(Records from a data collection)

☆ ☆ ☆ ☆

(** * Stacklook (KernelShark plugin): evidence association, eligibility,
    hit-testing and stack-trace preview.

  A shallow embedding of the algorithmic core of the plugin
  (SlButton.cpp, SlPrevState.cpp, Stacklook.cpp, SlConfig.cpp,
  SlDetailedView.cpp, stacklook.c) together with the properties its
  design document states about it and further properties of the code.

  Conventions
  - a [std::string] is the list of its bytes; a position or a length is a
    [size_t], a [Z] in [0, 2^64), every arithmetic step on it is wrapped
    explicitly with [wrap]; [npos] is [2^64 - 1];
  - an exception ([std::out_of_range] of [substr]) is the result [None];
  - a pointer is an address in [Z], [nullptr] is [0]; entries live in a
    finite map from addresses to [kshark_entry] records;
  - what the host (libkshark) provides and the repository does not define
    is a field of the class [Host]. *)

From Stdlib Require Import ZArith Lia QArith Qabs Ascii.
From stdpp Require Import base option list gmap strings pretty.

Local Open Scope Z_scope.

(** ** std::string *)

Module StdString.

(** A string literal of the source. *)
Definition lit (s : string) : list ascii := String.list_ascii_of_string s.

Definition size_t_modulus : Z := 2 ^ 64.
Definition npos : Z := size_t_modulus - 1.
Definition wrap (z : Z) : Z := z mod size_t_modulus.

Definition size (s : list ascii) : Z := Z.of_nat (List.length s).

(** No string is longer than [PTRDIFF_MAX], so every size is a [size_t]
    below [npos]. *)
Definition max_size : Z := 2 ^ 63 - 1.
Definition valid (s : list ascii) : Prop := size s <= max_size.

Fixpoint starts_with (needle s : list ascii) : bool :=
  match needle, s with
  | [], _ => true
  | _ :: _, [] => false
  | c :: needle', d :: s' => Ascii.eqb c d && starts_with needle' s'
  end.

(** [find_from needle s i]: [s] is the text from index [i] on. *)
Fixpoint find_from (needle s : list ascii) (i : Z) : Z :=
  if starts_with needle s then i
  else match s with
       | [] => npos
       | _ :: s' => find_from needle s' (i + 1)
       end.

(** [s.find(needle, pos)]: the lowest index [>= pos] at which [needle]
    occurs, [npos] when there is none (also when [pos > size]). *)
Definition find (needle s : list ascii) (pos : Z) : Z :=
  if size s <? pos then npos
  else find_from needle (drop (Z.to_nat pos) s) pos.

(** [s.substr(pos, n)]: throws [std::out_of_range] when [pos > size],
    otherwise the [min n (size - pos)] characters from [pos]. *)
Definition substr (s : list ascii) (pos n : Z) : option (list ascii) :=
  if size s <? pos then None
  else Some (take (Z.to_nat (Z.min n (size s - pos))) (drop (Z.to_nat pos) s)).

Definition NUL : ascii := "000"%char.
Definition LF : ascii := "010"%char.

(** [s.c_str()] read back as a C string: the bytes before the first NUL. *)
Fixpoint c_str (s : list ascii) : list ascii :=
  match s with
  | [] => []
  | c :: s' => if Ascii.eqb c NUL then [] else c :: c_str s'
  end.

(** All indices at which [needle] occurs in [s], ascending; [s] is the
    text from index [i] on.  This is the reference the searches are
    specified against. *)
Fixpoint occurrences (needle s : list ascii) (i : Z) : list Z :=
  match s with
  | [] => []
  | _ :: s' =>
      if starts_with needle s then i :: occurrences needle s' (i + 1)
      else occurrences needle s' (i + 1)
  end.

(** The occurrences at or after [pos]. *)
Definition occurrences_from (needle s : list ascii) (pos : Z) : list Z :=
  occurrences needle (drop (Z.to_nat pos) s) pos.

End StdString.

(** ** QString, as far as the plugin uses it *)

Module QStr.
Import StdString.

(** A [QString] built from a C string is represented by that byte
    sequence (its length in UTF-16 units never exceeds the byte count). *)
Definition from_c_str (s : list ascii) : list ascii := c_str s.

(** [q.replace(ch, "")]: every [ch] removed. *)
Definition remove_char (ch : ascii) (q : list ascii) : list ascii :=
  filter (fun c => c ≠ ch) q.

End QStr.

(** ** The host: libkshark *)

Module KShark.

(** [struct kshark_entry]; [offset] and [ts] are never read by the plugin.
    [next] is the address of the next entry on the same CPU. *)
Record kshark_entry := {
  next : Z;
  visible : Z;
  stream_id : Z;
  event_id : Z;
  cpu : Z;
  pid : Z;
}.

(** [struct kshark_data_field_int64]: an entry pointer and an [int64_t]. *)
Record kshark_data_field_int64 := {
  entry : Z;
  field : Z;
}.

Definition nullptr : Z := 0.

(** [(kshark_entry* ) field] and [(int64_t) pointer] on a 64-bit machine. *)
Definition ptr_of_int64 (v : Z) : Z := v mod 2 ^ 64.
Definition int64_of_ptr (p : Z) : Z := (p + 2 ^ 63) mod 2 ^ 64 - 2 ^ 63.

(** What libkshark declares and the plugin uses: the filter masks, the
    draw actions, and the accessors that read an entry's record from the
    trace file (given the entry's address). *)
Class Host := {
  KS_PLUGIN_UNTOUCHED_MASK : Z;
  KS_EVENT_VIEW_FILTER_MASK : Z;
  KS_GRAPH_VIEW_FILTER_MASK : Z;
  KSHARK_CPU_DRAW : Z;
  KSHARK_TASK_DRAW : Z;
  kshark_get_pid : Z -> Z;
  kshark_get_event_name : Z -> string;
  kshark_get_info : Z -> list ascii;
}.

(** The same-CPU chain from an address: the entries reached through
    [next] until [nullptr]. *)
Inductive chain (mem : gmap Z kshark_entry) : Z -> list (Z * kshark_entry) -> Prop :=
| chain_end : chain mem nullptr []
| chain_next p e l :
    p <> nullptr -> mem !! p = Some e -> chain mem (next e) l ->
    chain mem p ((p, e) :: l).

End KShark.

(** ** SlConfig.cpp: the configuration object *)

Module SlConfig.
Import KShark.

(** [depth_t] is [uint32_t]; [event_meta_t] is [(allowed, depth)]. *)
Record SlConfig := {
  _histo_entries_limit : Z;
  _use_task_colors : bool;
  _events_meta : gmap string (bool * Z);
}.

Definition initial : SlConfig := {|
  _histo_entries_limit := 10000;
  _use_task_colors := false;
  _events_meta := {[ "sched/sched_switch" := (true, 3);
                     "sched/sched_waking" := (true, 3) ]};
|}.

Definition get_histo_limit (cfg : SlConfig) : Z := _histo_entries_limit cfg.

Definition get_stack_offset (cfg : SlConfig) (evt_name : string) : Z :=
  match _events_meta cfg !! evt_name with
  | None => 0
  | Some meta => meta.2
  end.

Definition is_event_allowed `{Host} (cfg : SlConfig) (entry : Z) : bool :=
  let evt_name := kshark_get_event_name entry in
  match _events_meta cfg !! evt_name with
  | None => false
  | Some meta => meta.1
  end.

End SlConfig.

(** ** SlPrevState.cpp *)

Module SlPrevState.
Import StdString KShark.

(** [LETTER_TO_NAME], a [std::map<char, const char*>]. *)
Definition LETTER_TO_NAME : gmap ascii (list ascii) :=
  list_to_map
    [ ("S"%char, lit "sleeping");
      ("D"%char, lit "uninterruptible (disk) sleep");
      ("R"%char, lit "running");
      ("I"%char, lit "idle");
      ("T"%char, lit "stopped");
      ("t"%char, lit "tracing stop");
      ("X"%char, lit "dead");
      ("Z"%char, lit "zombie");
      ("P"%char, lit "parked") ].

Definition state_marker : list ascii := lit " ==>".

Definition get_switch_prev_state `{Host} (entry : Z) : option (list ascii) :=
  let info_as_str := kshark_get_info entry in
  let start := find state_marker info_as_str 0 in
  let prev_state := substr info_as_str (wrap (start - 1)) 1 in
  prev_state.

(** [ps_base[0]] of an empty string is the terminating NUL. *)
Definition get_longer_prev_state `{Host} (entry : Z) : option (list ascii) :=
  ps_base ← get_switch_prev_state entry;
  let c := default NUL (head ps_base) in
  let final_string :=
    match LETTER_TO_NAME !! c with
    | Some name => name
    | None => lit "unknown"
    end in
  Some (ps_base ++ lit " - " ++ final_string).

End SlPrevState.

(** ** SlButton.cpp: the stack-trace preview and the hit test *)

Module SlButton.
Import StdString KShark.

Definition LABEL_LIMIT : Z := 44.

Definition marker : list ascii := lit "=>".
Definition name_marker : list ascii := lit "=> ".
Definition addr_marker : list ascii := lit " (".
Definition ellipsis : list ascii := lit "...".
Definition placeholder : list ascii := lit "-".

(** [_prettify_stack_item].  The [replace] of the source acts on the
    still empty [prettified], which the following assignment
    overwrites. *)
Definition _prettify_stack_item (to_prettify : list ascii) : option (list ascii) :=
  let name_start := wrap (find name_marker to_prettify 0 + 3) in
  let name_end := find addr_marker to_prettify name_start in
  let num_of_chars := wrap (name_end - name_start) in
  let prettified : list ascii := [] in
  let prettified := QStr.remove_char LF prettified in
  if LABEL_LIMIT <? num_of_chars then
    sub ← substr to_prettify name_start LABEL_LIMIT;
    let prettified := QStr.from_c_str (sub ++ ellipsis) in
    Some prettified
  else
    sub ← substr to_prettify name_start num_of_chars;
    let prettified := QStr.from_c_str sub in
    Some prettified.

(** The loop of [_get_stack_start_pos]; [todo] is [stack_offset - counter],
    the iterations still to run ([counter] is not read by the body). *)
Fixpoint skip_markers (todo : nat) (trace_str : list ascii) (str_pos : Z) : Z :=
  match todo with
  | O => str_pos
  | S todo' =>
      let str_pos := find marker trace_str str_pos in
      if str_pos =? npos then npos
      else
        let str_pos := wrap (str_pos + 1) in
        skip_markers todo' trace_str str_pos
  end.

(** [stack_offset] is an [int16_t]; the [int64_t] counter starts at 0, so
    a non-positive offset runs the body zero times. *)
Definition _get_stack_start_pos (stack_offset : Z) (trace_str : list ascii) : Z :=
  skip_markers (Z.to_nat stack_offset) trace_str 0.

(** [top_3_stack_t]: an array of three labels. *)
Definition empty_top_3 : list (list ascii) := [placeholder; placeholder; placeholder].

(** The loop of [_get_top_three_from_start]: one iteration per unit of
    [fuel], [counter] as the source has it (set to 3 on the last item,
    incremented at the end of every iteration). *)
Fixpoint top_three_loop (fuel : nat) (trace_str : list ascii)
    (counter str_pos : Z) (out_array : list (list ascii)) : option (list (list ascii)) :=
  match fuel with
  | O => Some out_array
  | S fuel' =>
      if counter <? 3 then
        let content_start := find marker trace_str str_pos in
        if content_start =? npos then Some out_array
        else
          let content_end := find marker trace_str (wrap (content_start + 1)) in
          let '(content_end, counter) :=
            if content_end =? npos then (wrap (size trace_str - 1), 3)
            else (content_end, counter) in
          let str_pos := content_end in
          let num_of_chars := wrap (content_end - content_start) in
          item_as_str ← substr trace_str content_start num_of_chars;
          let array_pos := if counter =? 3 then 2 else counter in
          item ← _prettify_stack_item item_as_str;
          top_three_loop fuel' trace_str (counter + 1) str_pos
            (<[Z.to_nat array_pos := item]> out_array)
      else Some out_array
  end.

Definition _get_top_three_from_start (str_pos : Z) (trace_str : list ascii)
    : option (list (list ascii)) :=
  top_three_loop 3 trace_str 0 str_pos empty_top_3.

(** Conversion of a [depth_t] ([uint32_t]) to [int16_t]. *)
Definition int16_of (d : Z) : Z := (d + 2 ^ 15) mod 2 ^ 16 - 2 ^ 15.

(** [stacktrace] is the text of the C string the host hands over. *)
Definition _get_top_three_stack_items (cfg : SlConfig.SlConfig)
    (stacktrace : list ascii) (evt_name : string) : option (list (list ascii)) :=
  let trace_str := stacktrace in
  let stack_offset := int16_of (SlConfig.get_stack_offset cfg evt_name) in
  let str_pos := _get_stack_start_pos stack_offset trace_str in
  if str_pos =? npos then Some empty_top_3
  else _get_top_three_from_start str_pos trace_str.

(** *** The hit test *)

(** [struct ksplot_point]: two [int]s. *)
Record ksplot_point := { x : Z; y : Z }.

Definition INT_MIN : Z := - 2 ^ 31.
Definition INT_MAX : Z := 2 ^ 31 - 1.

(** The value of an [int] expression; signed overflow has no defined
    result. *)
Definition int (z : Z) : option Z :=
  if (INT_MIN <=? z) && (z <=? INT_MAX) then Some z else None.

(** [_trigon_area].  The [int] sum is converted to [double] and halved;
    an [int] halved is a binary64 number, and so is a sum of three of
    them (a multiple of 1/2 below 2^33), so the [double]s of this
    computation are written as the rationals they are.  [abs] is the
    floating-point overload. *)
Definition _trigon_area (a b c : ksplot_point) : option Q :=
  d1 ← int (y b - y c); t1 ← int (x a * d1);
  d2 ← int (y c - y a); t2 ← int (x b * d2);
  d3 ← int (y a - y b); t3 ← int (x c * d3);
  s12 ← int (t1 + t2); s ← int (s12 + t3);
  Some (Qabs (inject_Z s / 2)).

(** [std::numeric_limits<double>::max()]. *)
Definition DBL_MAX : Q := inject_Z ((2 ^ 53 - 1) * 2 ^ 971).

(** [SlTriangleButton::distance]; [a b c] are the points 0, 1, 2 of the
    outline triangle. *)
Definition distance (a b c : ksplot_point) (px py : Z) : option Q :=
  let p := {| x := px; y := py |} in
  triangle_area ← _trigon_area a b c;
  pbc_area ← _trigon_area p b c;
  apc_area ← _trigon_area a p c;
  abp_area ← _trigon_area a b p;
  let p_areas_sum := (pbc_area + apc_area + abp_area)%Q in
  Some (if Qeq_bool triangle_area p_areas_sum then 0%Q else DBL_MAX).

☆ ☆ ☆ ☆

> _Exercise_
What the task asks for is a word-for-word repeat of the lines above, from the first through the one containing "Conventions".

> _Task solution_
(** * Stacklook (KernelShark plugin): evidence association, eligibility,
    hit-testing and stack-trace preview.

  A shallow embedding of the algorithmic core of the plugin
  (SlButton.cpp, SlPrevState.cpp, Stacklook.cpp, SlConfig.cpp,
  SlDetailedView.cpp, stacklook.c) together with the properties its
  design document states about it and further properties of the code.

  Conventions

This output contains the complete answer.